29. Section 1236(1) of the Act sets out the requirements for a debt due to the Commonwealth to be written off:
“1236 Secretary may write off debt
1236(1) Subject to subsection (1A), the Secretary may, on behalf of the Commonwealth, decide to write off a debt, for a stated period or otherwise.
1236(1A) The Secretary may decide to write off a debt under subsection (1) if, and only if:
(a) the debt is irrecoverable at law; or
(b) the debtor has no capacity to repay the debt; or
(c)the debtor’s whereabouts are unknown after all reasonable efforts have been made to locate the debtor; or
(d)the debtor is not receiving a social security payment under this Act and it is not cost effective for the Commonwealth to take action to recover the debt.”
30. A former President of the Tribunal, Mathews J, has commented on the write-off provisions of the Act in Re L and Secretary, Department of Social Security (1995) 21 AAR 412, and observed that the financial circumstances of the debtor and the prospect of the recovery of the debt will necessarily be the primary considerations in deciding whether to write off a debt. Mathews J summarised the position as follows (at 428):
“In summary, I consider that matters relating to the personal financial hardship of the individual are always relevant in any decision as to write off under s 1236(1). Retrospective considerations may occasionally be relevant. The essential inquiry will always be whether recovery is a feasible proposition, bearing in mind the financial means and obligations of the individual concerned. Will recovery cause such personal hardship as to run contrary to the beneficial nature of the legislation? If an affirmative answer is reached to this question, then it would be appropriate to defer recovery in the manner contemplated by s 1236(1).”
31. In considering its discretion for write-off under the Act, the Tribunal has also had regard to a number of factors referred to by the Federal Court in Director-General of Social Services v Hales (1983) 47 ALR 281. These factors were summarised by Senior Member Dwyer in Re Waller and Secretary, Department of Social Security (1985) 8 ALD 26 at 42 as follows:
(a)the fact that the applicant has received public moneys to which he was not entitled;
(b)the way in which the overpayment arose, whether as a result of innocent mistake or fraud;
(c)the financial circumstances of the applicant;
(d)the prospect of recovery;
(e)whether a compromise is offered;
(f)whether recovery should be delayed if there is a prospect that the circumstances of the person who received the overpayment may improve; and
(g) compassionate considerations and the fact that the Act is social welfare legislation and any financial hardship which may result from any action for recovery.
Examination of the Evidence
§ Oral Evidence of Matti Palomaki
32. Mr Palomaki stated that he had informed Centrelink that he and Ms Payne had moved into a de facto relationship from the outset in late 2000. For purposes of determining the amount of rent of the unit he lived in, Housing Queensland had required an “Income Statement”. Mr Palomaki advised Housing Queensland that Ms Payne was moving in with him.
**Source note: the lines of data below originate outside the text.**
(** * The local replica synchronisation scripts of sencity_backend

    A shallow embedding of the three PowerShell scripts kept in
    [scripts/install_hooks.ps1]: the hook installer and the two copies of
    [sync_db.ps1], the older one with Korean messages (variant 1 below,
    which needs the ternary operator of PowerShell 7) and the PowerShell 5.1
    compatible one (variant 2).

    How the scripts are read:
    - text is [string], a sequence of 8-bit characters; [-eq], [-ne],
      [-match] and [Select-String] ignore the case of the letters A to Z;
    - the file system is a finite map from full paths to nodes, and every
      path the scripts use is built with [Join-Path] from the repository
      root or from [$env:TEMP]; [Join-Path] refuses an empty path, which
      ends a sync run whose [$env:TEMP] is unset; the installer joins under
      the parent of its own directory or under what git prints, which are
      taken to be paths;
    - what a script asks of its surroundings (git, the release store, the
      clock, the line terminator of the platform, which file cmdlets fail)
      is a record of oracles, [World];
    - a script is a computation in a state and failure monad over the file
      system and a log of the requests it sends; under
      [$ErrorActionPreference = "Stop"] a cmdlet that fails ends the run,
      and it leaves the file system as it found it ([Move-Item] is one
      step);
    - [Write-Host], [Set-Location] (every path is absolute) and the TLS
      setting have no part in what is proved and are left out;
    - a value that may be [$null] is an [option]: [Get-Content -Raw] of an
      empty file is [$null], a string is never [-eq] to [$null], and a
      method call on [$null] ends the run;
    - the hash function behind [Get-FileHash] is a parameter. *)

From Stdlib Require Import Ascii String List Bool Arith Lia.
From stdpp Require Import base option gmap strings.


Local Open Scope bool_scope.

(** ** .NET characters and strings *)

Module Net.

(** [Char.IsWhiteSpace] on the 7-bit range: U+0009..U+000D and U+0020. *)
Definition IsWhiteSpace (c : ascii) : bool :=
  let n := nat_of_ascii c in
  (((9 <=? n) && (n <=? 13)) || (n =? 32))%nat.

Definition ToLowerChar (c : ascii) : ascii :=
  let n := nat_of_ascii c in
  if ((65 <=? n) && (n <=? 90))%nat then ascii_of_nat (n + 32) else c.

(** [String.ToLower()]. *)
Fixpoint ToLower (s : string) : string :=
  match s with
  | EmptyString => EmptyString
  | String c s' => String (ToLowerChar c) (ToLower s')
  end.

Fixpoint TrimStart (s : string) : string :=
  match s with
  | EmptyString => EmptyString
  | String c s' => if IsWhiteSpace c then TrimStart s' else s
  end.

Fixpoint TrimEnd (s : string) : string :=
  match s with
  | EmptyString => EmptyString
  | String c s' =>
      match TrimEnd s' with
      | EmptyString => if IsWhiteSpace c then EmptyString else String c EmptyString
      | t => String c t
      end
  end.

(** [String.Trim()]: strips white space at both ends. *)
Definition Trim (s : string) : string := TrimEnd (TrimStart s).

(** [s.Split(" ")[0]]: the text before the first blank. *)
Fixpoint SplitFirst (s : string) : string :=
  match s with
  | EmptyString => EmptyString
  | String c s' => if Ascii.eqb c " " then EmptyString else String c (SplitFirst s')
  end.

Definition CR : ascii := "013".
Definition LF : ascii := "010".

(** The segments between line terminators (LF, CR LF, CR); the last segment
    is what follows the last terminator. *)
Fixpoint segments (s : string) : list string :=
  match s with
  | EmptyString => [EmptyString]
  | String c s' =>
      if Ascii.eqb c LF then EmptyString :: segments s'
      else if Ascii.eqb c CR then
        match s' with
        | String d s'' =>
            if Ascii.eqb d LF then EmptyString :: segments s''
            else EmptyString :: segments s'
        | EmptyString => EmptyString :: segments s'
        end
      else
        match segments s' with
        | l :: ls => String c l :: ls
        | [] => [String c EmptyString]
        end
  end.

Fixpoint drop_last_empty (l : list string) : list string :=
  match l with
  | [] => []
  | [x] => if String.eqb x "" then [] else [x]
  | x :: l' => x :: drop_last_empty l'
  end.

(** [StreamReader.ReadLine] until the end of the text: a final terminator
    does not open a further line, and the empty text has no line. *)
Definition ReadLines (s : string) : list string := drop_last_empty (segments s).

End Net.

(** ** PowerShell operators *)

Module PS.

(** [-eq] on strings ignores case. *)
Definition eq (a b : string) : bool := String.eqb (Net.ToLower a) (Net.ToLower b).
Definition ne (a b : string) : bool := negb (eq a b).

(** [$a -eq $b] where [$b] is a string or [$null]: no string is [-eq] to
    [$null]. *)
Definition eq_or_null (a : string) (b : option string) : bool :=
  match b with
  | Some s => eq a s
  | None => false
  end.

(** A string in a condition is true when it is not empty. *)
Definition truthy (s : string) : bool := negb (String.eqb s "").

(** ** Regular expressions, as [-match] and [Select-String] run them:
    backtracking, leftmost start, greedy repetition, case ignored. *)

Inductive regex : Type :=
| rEps
| rChr (p : ascii -> bool)
| rSeq (r1 r2 : regex)
| rAlt (r1 r2 : regex)
| rStar (r : regex)
| rGroup (name : string) (r : regex)
| rBol
| rEol.

Definition captures := list (string * string).

Section Matcher.
Context {A : Type}.

(** Greedy repetition of [step]: as many rounds as succeed, each of which
    must consume text, then [k]; one round fewer when what follows fails. *)
Fixpoint star_loop
    (step : nat -> string -> captures -> (nat -> string -> captures -> option A) -> option A)
    (k : nat -> string -> captures -> option A)
    (fuel i : nat) (s : string) (cs : captures) {struct fuel} : option A :=
  match fuel with
  | O => k i s cs
  | S fuel' =>
      match step i s cs
              (fun i' s' cs' =>
                 if (i <? i')%nat then star_loop step k fuel' i' s' cs' else None) with
      | Some v => Some v
      | None => k i s cs
      end
  end.

(** [rx r i s cs k]: match [r] at offset [i] of the subject, [s] being the
    text from there on; [k] continues with what follows the match. *)
Fixpoint rx (r : regex) (i : nat) (s : string) (cs : captures)
    (k : nat -> string -> captures -> option A) {struct r} : option A :=
  match r with
  | rEps => k i s cs
  | rChr p =>
      match s with
      | String c s' => if p c then k (S i) s' cs else None
      | EmptyString => None
      end
  | rSeq r1 r2 => rx r1 i s cs (fun i' s' cs' => rx r2 i' s' cs' k)
  | rAlt r1 r2 =>
      match rx r1 i s cs k with
      | Some v => Some v
      | None => rx r2 i s cs k
      end
  | rStar r1 => star_loop (rx r1) k (String.length s) i s cs
  | rGroup name r1 =>
      rx r1 i s cs (fun i' s' cs' => k i' s' ((name, substring 0 (i' - i) s) :: cs'))
  | rBol => if (i =? 0)%nat then k i s cs else None
  | rEol =>
      match s with
      | EmptyString => k i s cs
      | String c EmptyString => if Ascii.eqb c Net.LF then k i s cs else None
      | _ => None
      end
  end.
End Matcher.

(** The leftmost match: the whole match is group ["0"]. *)
Fixpoint search_from (r : regex) (i : nat) (s : string) : option captures :=
  match rx (rGroup "0" r) i s [] (fun _ _ cs => Some cs) with
  | Some cs => Some cs
  | None =>
      match s with
      | EmptyString => None
      | String _ s' => search_from r (S i) s'
      end
  end.

Definition search (r : regex) (s : string) : option captures := search_from r 0 s.

Fixpoint group (name : string) (cs : captures) : string :=
  match cs with
  | [] => ""
  | (n, v) :: cs' => if String.eqb n name then v else group name cs'
  end.

(** Pattern syntax. *)
Definition rLit (c : ascii) : regex :=
  rChr (fun x => Ascii.eqb (Net.ToLowerChar x) (Net.ToLowerChar c)).

Fixpoint rStr (s : string) : regex :=
  match s with
  | EmptyString => rEps
  | String c s' => rSeq (rLit c) (rStr s')
  end.

Definition rPlus (r : regex) : regex := rSeq r (rStar r).
Definition rOpt (r : regex) : regex := rAlt r rEps.

Fixpoint rRep (n : nat) (r : regex) : regex :=
  match n with
  | O => rEps
  | S n' => rSeq r (rRep n' r)
  end.

Definition one_of (cs : string) (c : ascii) : bool :=
  existsb (fun x => Ascii.eqb (Net.ToLowerChar x) (Net.ToLowerChar c)) (list_ascii_of_string cs).

Definition none_of (cs : string) (c : ascii) : bool := negb (one_of cs c).

(** [[0-9a-f]] with case ignored, which is [[0-9a-fA-F]]. *)
Definition hex (c : ascii) : bool :=
  let n := nat_of_ascii c in
  (((48 <=? n) && (n <=? 57)) || ((97 <=? n) && (n <=? 102)) || ((65 <=? n) && (n <=? 70)))%nat.

End PS.

(** ** The surroundings of a script *)

(** A node of the file system. *)
Inductive Node : Type :=
| File (content : string)
| Directory.

Record Asset : Type := mkAsset {
  name : string;
  browser_download_url : string
}.

(** The answer of the release store to [releases/latest]. *)
Record Release : Type := mkRelease {
  tag_name : string;
  assets : list Asset
}.

Record DateTime : Type := mkDateTime {
  year : nat; month : nat; day : nat;
  hour : nat; minute : nat; second : nat
}.

Inductive Cmdlet : Type := CopyItem | MoveItem | SetContent.

(** What a run finds around it.  [git_*] are the outputs of the two git
    commands ([None]: no output), [Invoke_RestMethod] and [Invoke_WebRequest]
    answer by headers and URI ([None]: the cmdlet throws), [fault] tells
    which file cmdlets fail on which path (locked, read-only, disk full). *)
Record World : Type := mkWorld {
  PSScriptRoot : string;
  TEMP : string;
  GITHUB_TOKEN : string;
  git_toplevel : option string;
  git_remote_origin_url : option string;
  Invoke_RestMethod : list (string * string) -> string -> option Release;
  Invoke_WebRequest : list (string * string) -> string -> option string;
  Get_Date : DateTime;
  NewLine : string;
  fault : Cmdlet -> string -> bool
}.

(** Requests that leave the process. *)
Inductive Request : Type :=
| GitRemoteQuery
| ReleaseQuery (uri : string)
| AssetDownload (uri : string).

Record State : Type := mkState {
  fs : gmap string Node;
  log : list Request
}.

(** The error taxonomy, one constructor per throw site of the scripts;
    [RuntimeError] is any other terminating error of a cmdlet or method. *)
Inductive Error : Type :=
| ConfigurationError
| RemoteUnavailableError
| AssetNotFoundError
| DownloadError
| IntegrityError
| EnvironmentError
| RuntimeError (what : string).

Inductive Result (A : Type) : Type :=
| Ok (a : A)
| Exit (code : nat)
| Throw (e : Error).
Arguments Ok {A} a.
Arguments Exit {A} code.
Arguments Throw {A} e.

(** A script statement: state in, result and state out. *)
Definition Script (A : Type) : Type := State -> Result A * State.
On the same day be obtained the Income Statement, both he and Ms Payne had personally informed Centrelink, at Southport, about their de facto relationship. Mr Palomaki said that he was “absolutely sure” that he had told Centrelink about their de facto relationship because Centrelink had asked him why he required an Income Statement. In reply to this Centrelink query, Mr Palomaki had said that the Income Statement was required because he was now in a de facto relationship.
33. Mr Palomaki refused to accept any suggestion that he had not told Centrelink about his de facto relationship at this time – or that he had only told Housing Queensland about this relationship.
34. Mr Palomaki stated that at the time he obtained the Income Statement for Housing Queensland, he had not been told by Centrelink that being in a marriage-like relationship would affect the amount of his social security entitlements. Mr Palomaki stated that he was unaware of a difference in entitlements for single and married people and that he had never queried this point. Instead, he had relied on Centrelink “getting it right”.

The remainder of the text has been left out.